旬の恵みを、芸術に昇華する一皿、ドミニク・ブシェの世界

陽が真上に差す頃、銀座の歩道には春服を纏った人々が咲きこぼれるように溢れていた。満開の桜が舗道に花びらを落とすたび、風がそれを舞い上げていた。そんな穏やかな喧騒の中、銀座一丁目の裏路地を歩きはじめる。

銀座一丁目駅を出て、銀座レンガ通りを京橋方面に歩くこと1分。
8階建てのビルの2階に入るのがこちらのお店。

銀座の静かな路地に佇む「ドミニク・ブシェ トーキョー」は、パリの気品と和の静謐が調和するレストラン。
店内に入ると、重厚なインテリアと柔らかな照明が織りなす空間は、訪れる者を非日常へと誘う。2025年のミシュランガイド東京で一つ星を獲得し 、その実力は折り紙付き。シェフの伊藤翔氏は、伝統的なフランス料理を現代的な感性で再解釈し、季節の食材を巧みに取り入れた逸品を提供する。ソースの一滴に至るまで妥協なき美学が息づく料理は、まさに芸術品。五感を研ぎ澄ませ、特別な時間を味わいたくなる場所である。

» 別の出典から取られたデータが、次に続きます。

Definition absoluteStatePath (abs : string -> option string) (value : string) : result string :=
  _ ← fail_if (bool_decide (TrimSpace value = EmptyString)) (Errorf "filesystem staging path is empty");
  or_err (abs (path_Clean value)) (Errorf "resolve filesystem staging path").

(** Acquire the leases in order; a failure releases the ones already held. *)
Fixpoint acquire (ok : string -> bool) (previous : option string) (held : list string) (locks : list string)
    : result (list string) :=
  match locks with
  | [] => Ok held
  | lock :: rest =>
      if bool_decide (previous = Some lock) then acquire ok (Some lock) held rest
      else if ok lock then acquire ok (Some lock) (held ++ [lock]) rest
      else Err (Errorf "acquire filesystem staging lease")
  end.

(** [New] with a base; [abs] is [filepath.Abs] and [lock_ok] says which leases
    can be acquired.  An error ends with no service and all leases released. *)
Definition New (abs : string -> option string) (lock_ok : string -> bool) (cacheDirectory journalPath : string)
    (leaseTimeout : Z) (maxStagedFileBytes : N) : M service :=
  let maxFile := if bool_decide (maxStagedFileBytes = 0%N) then DefaultMaxStagedFileBytes else maxStagedFileBytes in
  _ ← lift (fail_if (maxInt <? maxFile)%N (Errorf "filesystem staging file limit exceeds local address space"));
  cacheDirectory ← lift (absoluteStatePath abs cacheDirectory);
  journalPath ← lift (absoluteStatePath abs journalPath);
  _ ← lift (fail_if (leaseTimeout <? 0)%Z (Errorf "filesystem staging lease timeout must not be negative"));
  let locks := sort_by_string id
    [path_Clean (cacheDirectory +:+ "/" +:+ ".malt-staging.lease"); journalPath +:+ ".staging.lease"] in
  held ← lift (acquire lock_ok None [] locks);
  _ ← cache_call (fun w _ d => Cache.Open w cacheDirectory d);
  _ ← journal_call (fun w _ f => Journal.Open w journalPath f);
  let s := mkService maxFile false held in
  _ ← wrapM "reconcile filesystem staging" (Reconcile s);
  mret s.
End Staging.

昨年、同じく銀座にある「レ・コパン ドゥ ドミニク・ブシェ」を訪問させていただき、その素晴らさに感銘を受けた。
本日は以下のコースをいただいた。

●Generations<ランチ>

◇プティ・サレ
一皿の序章がこれほど雄弁とは。ニジマスのタルタルは、清流を思わせる清らかな余韻を残し、豚足とフォアグラのコロッケは、濃厚なコクとサクサクの衣で官能を誘う。まるで味覚で綴る三篇の短編小説。プティ・サレという名の、小さくも確かな衝撃だ。

◇アミューズ・ブーシュ
まるで春を層にして掬い上げたようなアミューズ。新玉ねぎのムースは甘く瑞々しく、アスパラガスの緑がその余韻に輪郭を与える。そして炭酸を含んだ泡状のクリームが舌の上で微かに弾け、遊び心と軽やかさを添える。仕上げにイカスミと新玉ねぎのチップスを砕けば、香ばしさが一閃。口内に立体的な春の景色が、音を立てて広がっていく。まさに、五感でほどく前菜の詩。

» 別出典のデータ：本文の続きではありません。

(** ** Candidates of a listing *)
Lemma immediateCandidate_child c name : child_name name -> immediateCandidate c (joinPath c name) = Some name.
Proof.
  intros Hn. unfold immediateCandidate. rewrite bool_decide_eq_false_2 by by apply joinPath_longer. cbn [orb].
  assert (isWithin (joinPath c name) c = true) as ->.
  { destruct (decide (c = EmptyString)) as [->|Hne]; [done|]. apply within_child; auto using isWithin_refl. }
  cbn [negb]. cbv zeta. unfold joinPath. destruct Hn as [Hne Hs].
  destruct (decide (c = EmptyString)) as [Hc|Hc]; [rewrite !(bool_decide_eq_true_2 (c = EmptyString)) by done|
    rewrite !(bool_decide_eq_false_2 (c = EmptyString)) by done].
  - rewrite cut_slash_child by done. by rewrite bool_decide_eq_false_2.
  - rewrite !(bool_decide_eq_false_2 (name = EmptyString)) by done. rewrite (assoc_L String.append), TrimPrefix_app.
    rewrite cut_slash_child by done. by rewrite bool_decide_eq_false_2.
Qed.

Lemma immediateCandidate_name c v name : immediateCandidate c v = Some name -> child_name name.
Proof.
  unfold immediateCandidate. destruct (_ || _); [done|]. cbv zeta. case_bool_decide as Hn; [done|].
  intros [= <-]. split; [done|]. apply cut_slash_no_slash.
Qed.

Lemma add_forward_spec c cs p later name :
  name ∈ add_forward c cs p later <->
  name ∈ cs \/ exists cur, forwardPath p later = Some cur /\ immediateCandidate c cur = Some name.
Proof.
  unfold add_forward, addImmediateCandidate. destruct (forwardPath p later) as [cur|]; [|naive_solver].
  destruct (immediateCandidate c cur) as [n|] eqn:E; [|naive_solver]. rewrite elem_of_union, elem_of_singleton. naive_solver.
Qed.

Lemma local_candidates_spec c cs ops name :
  name ∈ local_candidates c cs ops <->
  name ∈ cs \/ exists pre op later t cur, ops = pre ++ op :: later /\ target_of op = Some t /\
    forwardPath t later = Some cur /\ immediateCandidate c cur = Some name.
Proof.
  revert cs. induction ops as [|op ops IH]; intros cs; cbn [local_candidates].
  { split; [by left|]. intros [?|(pre & op & later & t & cur & H & _)]; [done|]. by destruct pre. }
  rewrite IH. split.
  - intros [H|(pre & op' & later & t & cur & -> & H)].
    + destruct (target_of op) as [t|] eqn:Et; [|by left]. apply add_forward_spec in H as [?|(cur & Hf & Hi)]; [by left|].
      right. by exists [], op, ops, t, cur.
    + right. exists (op :: pre), op', later, t, cur. done.
  - intros [H|(pre & op' & later & t & cur & E & Ht & Hf & Hi)].
    + left. destruct (target_of op); [|done]. apply add_forward_spec. by left.
    + destruct pre as [|op0 pre]; cbn in E; simplify_eq.
      * left. rewrite Ht. apply add_forward_spec. right. eauto.
      * right. exists pre, op', later, t, cur. done.
Qed.

Lemma base_candidates_spec c remote entries ops name :
  name ∈ base_candidates c remote entries ops <->
  exists entry cur, entry ∈ entries /\ forwardPath (joinPath remote (de_Name entry)) ops = Some cur /\
    immediateCandidate c cur = Some name.
Proof.
  unfold base_candidates.
  assert (forall cs, name ∈ foldl (fun acc entry => add_forward c acc (joinPath remote (de_Name entry)) ops) cs entries <->
    name ∈ cs \/ exists entry cur, entry ∈ entries /\ forwardPath (joinPath remote (de_Name entry)) ops = Some cur /\
    immediateCandidate c cur = Some name) as H; [|rewrite H; set_solver].
  induction entries as [|e entries IH]; intros cs; cbn [foldl].
  { split; [by left|]. intros [?|(e & cur & []%elem_of_nil & _)]. done. }
  rewrite IH, add_forward_spec. setoid_rewrite elem_of_cons. naive_solver.
Qed.
End Overlay.
(* ===== verification/StagingFacts.v ===== *)
(** The monad of the staging service, its backward search as a place of the
    overlay, and the effect of its calls on the two stores. *)

From stdpp Require Import base decidable gmap strings list sorting.
From Stdlib Require Import Ascii ZArith.
From S2P Require Import Prelude GoText Branch CidLib Durable Journal JournalFacts JournalOps JournalThms Cache CacheFacts CacheHistory CacheThms Paths Staging Overlay.

(** ** Errors of another kind

    The staging service tells a missing path and a missing body from other
    failures; the errors of the stores themselves are neither. *)
Inductive telling : error -> Prop :=
  | tells_path : telling ErrPathNotFound
  | tells_miss : telling ErrMiss.

Definition alien {A} (target : error) (r : result A) : Prop := forall e, r = Err e -> errors_Is e target = false.

Section Alien.
Context {L : CidLib} {C : CacheLib} (target : error) (Ht : telling target).

Lemma alien_Ok {A} (a : A) : alien target (Ok a).
Proof. by intros e. Qed.
Lemma alien_Err {A} e : errors_Is e target = false -> alien target (@Err A e).
Proof. by intros H e' [= <-]. Qed.
Lemma alien_bind {A B} (m : result A) (f : A -> result B) :
  alien target m -> (forall a, alien target (f a)) -> alien target (m ≫= f).
Proof. intros Hm Hf. destruct m as [a|e]; [apply Hf|]. intros e' [= <-]. by apply Hm. Qed.
Lemma alien_fail_if c e : errors_Is e target = false -> alien target (fail_if c e).
Proof. intros H. destruct c; [by apply alien_Err|apply alien_Ok]. Qed.
Lemma alien_or_err {A} (o : option A) e : errors_Is e target = false -> alien target (or_err o e).
Proof. intros H. destruct o; [apply alien_Ok|by apply alien_Err]. Qed.
Lemma alien_wrap {A} text (m : result A) : alien target m -> alien target (wrap_err text m).
Proof. intros H. destruct m as [a|e]; [apply alien_Ok|]. intros e' [= <-]. cbn.
  rewrite bool_decide_eq_false_2 by (by destruct Ht). by apply H.
Qed.
Lemma alien_mapM {A B} (f : A -> result B) l : (forall a, alien target (f a)) -> alien target (mapM f l).
Proof.
  intros Hf. induction l as [|a l IH]; [apply alien_Ok|]. cbn. apply alien_bind; [done|]. intros b.
  apply alien_bind; [done|]. intros bs. apply alien_Ok.
Qed.

#[local] Ltac foreign :=
  repeat first
    [ apply alien_Ok | apply alien_Err; by destruct Ht | apply alien_fail_if; by destruct Ht
    | apply alien_or_err; by destruct Ht | apply alien_wrap | apply alien_bind; [|intros] | apply alien_mapM; intros
    | case_match ].

Lemma normalizeBinding_alien b : alien target (normalizeBinding b).
Proof. unfold normalizeBinding, parse_cid. cbv zeta. foreign. Qed.

Lemma reload_alien w (f : file metadata) : alien target (reload w f).
Proof.
  unfold reload. cbn [ds_empty ds_decode cache_store]. unfold decode, normalize_entry, normalizeEntry.
  foreign; apply normalizeBinding_alien.
Qed.

Lemma reconcileLocked_alien w m d : alien target (Cache.reconcileLocked w m d).1.
Proof.
  assert (forall names bs, alien target (remove_blobs (io_remove w) m names bs).1) as H1.
  { intros names. induction names as [|n names IH]; intros bs; cbn; [apply alien_Ok|].
    destruct (orphan_blob m n); [|apply IH]. destruct (io_remove w n); [apply IH|]. cbn. foreign. }
  assert (forall names, alien target (remove_temps (io_remove w) names).1) as H2.
  { intros names. induction names as [|n names IH]; cbn; [apply alien_Ok|].
    destruct (HasPrefix n _); [destruct (io_remove w n); [apply IH|]; cbn; foreign|].
    destruct (remove_temps _ names). exact IH. }
  unfold Cache.reconcileLocked. specialize (H1 (map_to_list (blobs d)).*1 (blobs d)).
  destruct (remove_blobs _ _ _ _) as [[|] bs]; [|exact H1]. specialize (H2 (root_files d)).
  destruct (remove_temps _ _). exact H2.
Qed.

(** A reading section fails by itself, or gives what its operation gives on the
    metadata it loaded. *)
Lemma read_section_cases {A} w (op : metadata -> cache_dir -> result (A * metadata)) d r d1 :
  Cache.withState w false (pure_op op) d = (r, d1) ->
  meta d1 = meta d /\
  ((exists e, r = Err e /\ errors_Is e target = false) \/
   exists m, Durable.view (meta d) = Some m /\ r = (x ← op m (swept w m d); Ok x.1)).
Proof.
  unfold Cache.withState. intros H.
  assert (alien target (_ ← fail_if (negb (io_meta w Mkdir)) (Errorf "create cache directory");
     _ ← fail_if (negb (io_meta w Lock)) (Errorf "lock cache metadata"); reload (io_meta w) (meta d))) as Hl.
  { foreign; apply reload_alien. }
  destruct (mbind _ _) as [m|e] eqn:E; [|simplify_eq; split; [done|left]; eauto].
  simplify_result. pose proof (reconcileLocked_alien w m d) as Hal. pose proof (reconcile_meta w m d) as Hm.
  match goal with H : reload _ _ = Ok _ |- _ => apply reload_view in H as Hv end. unfold swept.
  destruct (Cache.reconcileLocked w m d) as [[|] d2] eqn:Er; cbn [fst snd] in *;
    [|simplify_eq; split; [done|left]; eauto].
  unfold pure_op in H. destruct (op m d2) as [[x m']|e] eqn:Eo; simplify_eq; split; try done; right; exists m;
    by rewrite Er; cbn [snd]; rewrite Eo.
Qed.
End Alien.

Section VerifyAlien.
Context {L : CidLib} {C : CacheLib}.

Lemma VerifyLocal_alien w b maxBytes d : alien ErrPathNotFound (Cache.VerifyLocal w b maxBytes d).1.
Proof.
  unfold Cache.VerifyLocal, Cache.method. pose proof (normalizeBinding_alien _ tells_path b) as Hb.
  destruct (normalizeBinding b) as [b'|]; [|intros e0 [= <-]; by apply Hb].
  destruct (Cache.withState _ _ _ _) as [r d1] eqn:E.
  apply (read_section_cases _ tells_path) in E as [_ [(e & -> & He)|(m & _ & ->)]]; [by intros e' [= <-]|]. cbn [fst].
  apply alien_bind; [|intros; apply alien_Ok]. unfold verifyLocked, openBounded, verifyLocalStream.
  repeat first [apply alien_Ok | apply alien_Err; done | apply alien_fail_if; done | apply alien_or_err; done
               | apply alien_bind; [|intros] | case_match].
Qed.
End VerifyAlien.

(** ** The monad *)
Section Monad.
Context {L : CidLib} {C : CacheLib} {B : Base} {SL : StageLib}.

Lemma M_bind_Ok {X Y} (m : M X) (f : X -> M Y) w y w' :
  (m ≫= f) w = (Ok y, w') -> exists x w1, m w = (Ok x, w1) /\ f x w1 = (Ok y, w').
Proof. unfold mbind, M_bind. destruct (m w) as [[x|] w1]; [eauto|done]. Qed.

Lemma M_bind_run {X Y} (m : M X) (f : X -> M Y) w x w1 : m w = (Ok x, w1) -> (m ≫= f) w = f x w1.
Proof. unfold mbind, M_bind. by intros ->. Qed.

Lemma lift_Ok {X} (r : result X) (w : world) x w' : lift r w = (Ok x, w') -> r = Ok x /\ w' = w.
Proof. unfold lift. by intros [= -> ->]. Qed.

Lemma mret_Ok {X} (x : X) (w : world) y w' : mret (M := M) x w = (Ok y, w') -> y = x /\ w' = w.
Proof. unfold mret, M_ret. by intros [= -> ->]. Qed.

Lemma try_Ok {X} (m : M X) w r w' : try m w = (Ok r, w') -> m w = (r, w').
Proof. unfold try. destruct (m w). by intros [= -> ->]. Qed.

Lemma wrapM_Ok {X} text (m : M X) w x w' : wrapM text m w = (Ok x, w') -> m w = (Ok x, w').
Proof. unfold wrapM. destruct (m w) as [[x'|] w1]; cbn; by intros [= -> ->]. Qed.

Lemma enter_Ok {X} s (m : M X) w x w' : enter s m w = (Ok x, w') -> sv_closed s = false /\ m w = (Ok x, w').
Proof. unfold enter. destruct (sv_closed s); [done|auto]. Qed.

(** Steps that leave the journal, or both stores, alone. *)
Definition keeps_journal {X} (m : M X) : Prop := forall w, w_journal (m w).2 = w_journal w.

◇帆立貝とグレープフルーツのタルタル バジルのピューレ
帆立の甘みがグレープフルーツの酸味に優しく抱かれ、静かな対話を交わすようなタルタル。シソの花とレモンバームがその会話に涼風を差し込み、香りの余白まで計算され尽くしている。じゃがいものチップスは花弁のように繊細で、咀嚼のたびに穏やかな音を立てて寄り添う。周囲を彩るバジルとグレープフルーツのピューレは、味覚だけでなく視覚も虜にする。まさに、食卓に咲く初夏の一輪。

◇アイナメのヴァプール ブール・キャビア
ふっくらと蒸し上げられたアイナメは、身に甘みと艶を宿し、ブールブランソースの濃厚な酸味とキャビアの塩気がその輪郭をくっきりと際立たせる。ハナビラタケやスナップエンドウの歯ごたえ、ポワローネギのフリットの香ばしさが、優美な魚料理に奥行きを加える。ブロッコリーのピューレが春の大地を思わせる柔らかな彩りを添え、皿の上にひとつの風景が立ち上がる。味覚が旅する、静謐なる海と畑の物語。

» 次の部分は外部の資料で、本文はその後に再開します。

(* ===== verification/StagingHistory.v ===== *)
(** Upload batches: freezing, completing and conflicting staged operations
    changes their status only, so the namespace of every view stays as it is. *)

From stdpp Require Import base decidable gmap strings list sorting.
From Stdlib Require Import Ascii ZArith.
From S2P Require Import Prelude GoText Branch CidLib Durable Journal JournalFacts JournalOps JournalThms Cache CacheFacts CacheHistory CacheThms Paths Staging Overlay StagingFacts StagingWrites.

Section Restatus.
Context {L : CidLib} {LL : CidLaws L} {C : CacheLib} {B : Base} {SL : StageLib}.

Lemma related_l {A X} (P : A -> X -> Prop) x my : option_Forall2 P (Some x) my -> exists y, my = Some y /\ P x y.
Proof. inversion 1; eauto. Qed.
Lemma related_r {A X} (P : A -> X -> Prop) mx y : option_Forall2 P mx (Some y) -> exists x, mx = Some x /\ P x y.
Proof. inversion 1; eauto. Qed.

(** The tree depends on the intents only. *)
Lemma overlay_intents l1 l2 (t : tree) : op_Intent <$> l1 = op_Intent <$> l2 -> overlay l1 t = overlay l2 t.
Proof.
  revert l2 t. induction l1 as [|op1 l1 IH]; intros [|op2 l2] t H; try done. rewrite !fmap_cons in H. injection H as H1 H2.
  unfold overlay in *. cbn [foldl]. rewrite (IH l2) by done. f_equal. unfold apply_op, file_node, bindingFromOperation.
  by rewrite H1.
Qed.

(** The same operations, with statuses related by [T]. *)
Definition same_but (T : Status -> Status -> Prop) (op op' : Operation) : Prop :=
  op_Intent op' = op_Intent op /\ Sequence op' = Sequence op /\ T (op_Status op) (op_Status op').

Definition restatus_by (T : Status -> Status -> Prop) (js js' : persistedState) : Prop :=
  NextSequence js' = NextSequence js /\ forall id, option_Forall2 (same_but T) (Operations js !! id) (Operations js' !! id).

(** Nothing becomes or ceases to be superseded; nothing becomes completed. *)
Definition keeps_superseded (s s' : Status) : Prop := s' = StatusSuperseded <-> s = StatusSuperseded.
Definition completes_nothing (s s' : Status) : Prop := s' = StatusCompleted -> s = StatusCompleted.

Definition same_operation := same_but keeps_superseded.
Definition restatus := restatus_by keeps_superseded.

#[global] Instance keeps_superseded_refl : Reflexive keeps_superseded.
Proof. done. Qed.
#[global] Instance completes_nothing_refl : Reflexive completes_nothing.
Proof. intros s. unfold completes_nothing. done. Qed.
#[global] Instance completes_nothing_trans : Transitive completes_nothing.
Proof. unfold completes_nothing. intros s1 s2 s3. naive_solver. Qed.

Lemma in_view_same v op op' : same_operation op op' -> in_view v op' = in_view v op.
Proof.
  intros (Hi & _ & Hs). unfold in_view. rewrite Hi. do 6 f_equal. apply bool_decide_ext, Hs.
Qed.

Lemma sorted_fmap_key {A} (key : A -> N) (g : A -> A) l :
  Forall (fun x => key (g x) = key x) l -> StronglySorted (fun a b => (key a < key b)%N) l ->
  StronglySorted (fun a b => (key a < key b)%N) (g <$> l).
Proof.
  intros Hk Hs. induction Hs as [|a l Hs IH Ha]; [constructor|]. apply Forall_cons in Hk as [Hka Hk]. rewrite fmap_cons.
  constructor; [by apply IH|]. rewrite Forall_forall in *. intros y (x & -> & Hx)%list_elem_of_fmap.
  rewrite Hka, (Hk x Hx). by apply Ha.
Qed.
(** Every round writes a byte or stops, so [length data] rounds are enough. *)
Fixpoint write_rounds (rounds : nat) (shard name : string) (data : body) : Act platformStore unit :=
  match data, rounds with
  | [], _ => mret ()
  | _, O => pure (Err ErrShortWrite)
  | _, S rounds =>
      _ ← u_ctx;
      written ← write_some shard name data;
      if written =? 0 then pure (Err ErrShortWrite) else write_rounds rounds shard name (drop written data)
  end.
Definition writeAllWithContext (shard name : string) (data : body) : Act platformStore unit :=
  write_rounds (length data) shard name data.

(** The temporary file is removed unless it was installed. *)
Definition unless_installed (shard name : string) (m : Act platformStore unit) : Act platformStore unit := fun w =>
  match m w with
  | (Ok _, w') => (Ok (), w')
  | (Err e, w') => (Err e, (unlinkat shard name w').2)
  end.

(** The temporary file gets its mode and its bytes and is closed. *)
Definition fill_temporary (shard temporaryName : string) (data : body) : Act platformStore unit :=
  none ← no_handle;
  _ ← pure (fail_if none (Errorf "open local CAS temporary block handle"));
  _ ← wrapped "protect local CAS temporary block" (chmod_file shard temporaryName);
  _ ← wrapped "write local CAS temporary block" (writeAllWithContext shard temporaryName data);
  _ ← wrapped "sync local CAS temporary block" flushed;
  _ ← u_ctx;
  wrapped "close local CAS temporary block" flushed.

Definition u_writeBlock (shard name : string) (data : body) : Act platformStore unit :=
  _ ← u_ctx;
  _ ← openShard shard true;
  temporaryName ← randomTemporaryName;
  _ ← wrapped "create local CAS temporary block" (create_exclusive shard temporaryName);
  _ ← unless_installed shard temporaryName (
    _ ← fill_temporary shard temporaryName data;
    wrapped "install local CAS block" (renameat shard temporaryName name));
  wrapped "sync local CAS shard" flushed.

Definition u_ensureDurable (shard : string) : Act platformStore unit :=
  _ ← u_ctx;
  _ ← openShard shard false;
  _ ← each (fun description => _ ← u_ctx; wrapped ("sync " +:+ description) flushed)
        ["local CAS shard"; "local CAS blocks directory"; "local CAS boundary"];
  mret ().

Definition closeHandle (held : bool) : Act platformStore unit := if held then flushed else mret ().
Definition u_close : Act platformStore unit := fun w =>
  let '(r1, w1) := closeHandle (ux_blocks w) w in
  let '(r2, w2) := closeHandle (ux_root w) w1 in
  (match r1, r2 with
   | Ok _, r | r, Ok _ => r
   | Err e1, Err e2 => Err (ErrorsJoin e1 e2)
   end, mkUnix (ux_shards w2) false false (ux_tick w2)).

Definition Unix_store : blockStore := mkBlockStore u_readBlock u_writeBlock u_ensureDurable u_close.
End Unix.

(** ** The batcher of the add workflow *)
Section Batcher.
Context {St : Type} (inner : Store St) (put : body -> Act St (option Cid)).

Record batcher := mkBatcher {
  ba_blocks : list CasBlock; ba_seen : gmap string Cid; ba_uploaded : nat; ba_inner : St
}.

Definition newAddCASBatcher (s : St) : batcher := mkBatcher [] ∅ 0 s.

Definition a_PutWithCodec (data : body) (codec : N) : Act batcher (option Cid) := fun b =>
  match CIDForBlock (mkCasBlock data codec) with
  | Err e => (Err e, b)
  | Ok blockCID =>
      (Ok (Some blockCID),
       match ba_seen b !! cid_String blockCID with
       | Some _ => b
       | None => mkBatcher (ba_blocks b ++ [mkCasBlock data codec]) (<[cid_String blockCID := blockCID]> (ba_seen b))
                   (ba_uploaded b) (ba_inner b)
       end)
  end.

Definition a_Put (data : body) : Act batcher (option Cid) := a_PutWithCodec data Raw.

Definition a_Get (c : option Cid) : Act batcher body := fun b =>
  let '(r, s) := st_Get inner c (ba_inner b) in (r, mkBatcher (ba_blocks b) (ba_seen b) (ba_uploaded b) s).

◇プーレジョンヌと海老のムースのトゥルト ジュ・ド・ヴォライユ
しっとりと火入れされたプーレジョンヌは、とうもろこしの甘みを纏った淡いコクを纏い、エビのムースとちりめんキャベツが繊細に包み込む。パイの香ばしさが広がる瞬間、ジュ・ド・ヴォライユの濃厚な旨味が深く染みわたり、口内に贅沢な余韻を描く。モリーユ茸の芳醇さ、ビーツとパースニップのピューレの優しい甘み、ペコロスの中から現れるマッシュルームの香り――すべてが一つの舞台に集い、風味の重奏を奏でる。これは、食べるという行為が祝祭に変わる一皿だ。

◇シェフからの本日のオススメデザート
林檎のタルトタタンは、焦げたキャラメルのほろ苦さと、パリッとしたパートフィローの層が絶妙に絡み合い、濃厚なバニラアイスがその甘さを引き立てる。柚子とバニラのソースは、香り高いコントラストを生み、ひと口ごとに新たな発見がある。続いて、せとかのクレープは、チョコレートの深みとミルクソース、カラメルの香ばしさが心地よく重なり、柑橘のフレッシュな酸味が優しく包み込む。季節感を贅沢に楽しむ、まるで果樹園を訪れたような一皿だ。

◇ハーブティー 小菓子と共に
「ヴェルサイユの夜」と「ノエル ア パリ」のハーブティーは、まるで夢のように華やかな香りが広がり、心を静かに解きほぐす。一口サイズながら、オペラケーキの濃厚なチョコレートといちごタルトの瑞々しさが絶妙に調和し、優雅なひとときを演出する。食事の締めくくりとして、まさに至福のひととき。口に残る余韻が、幸せな満足感を深めていく。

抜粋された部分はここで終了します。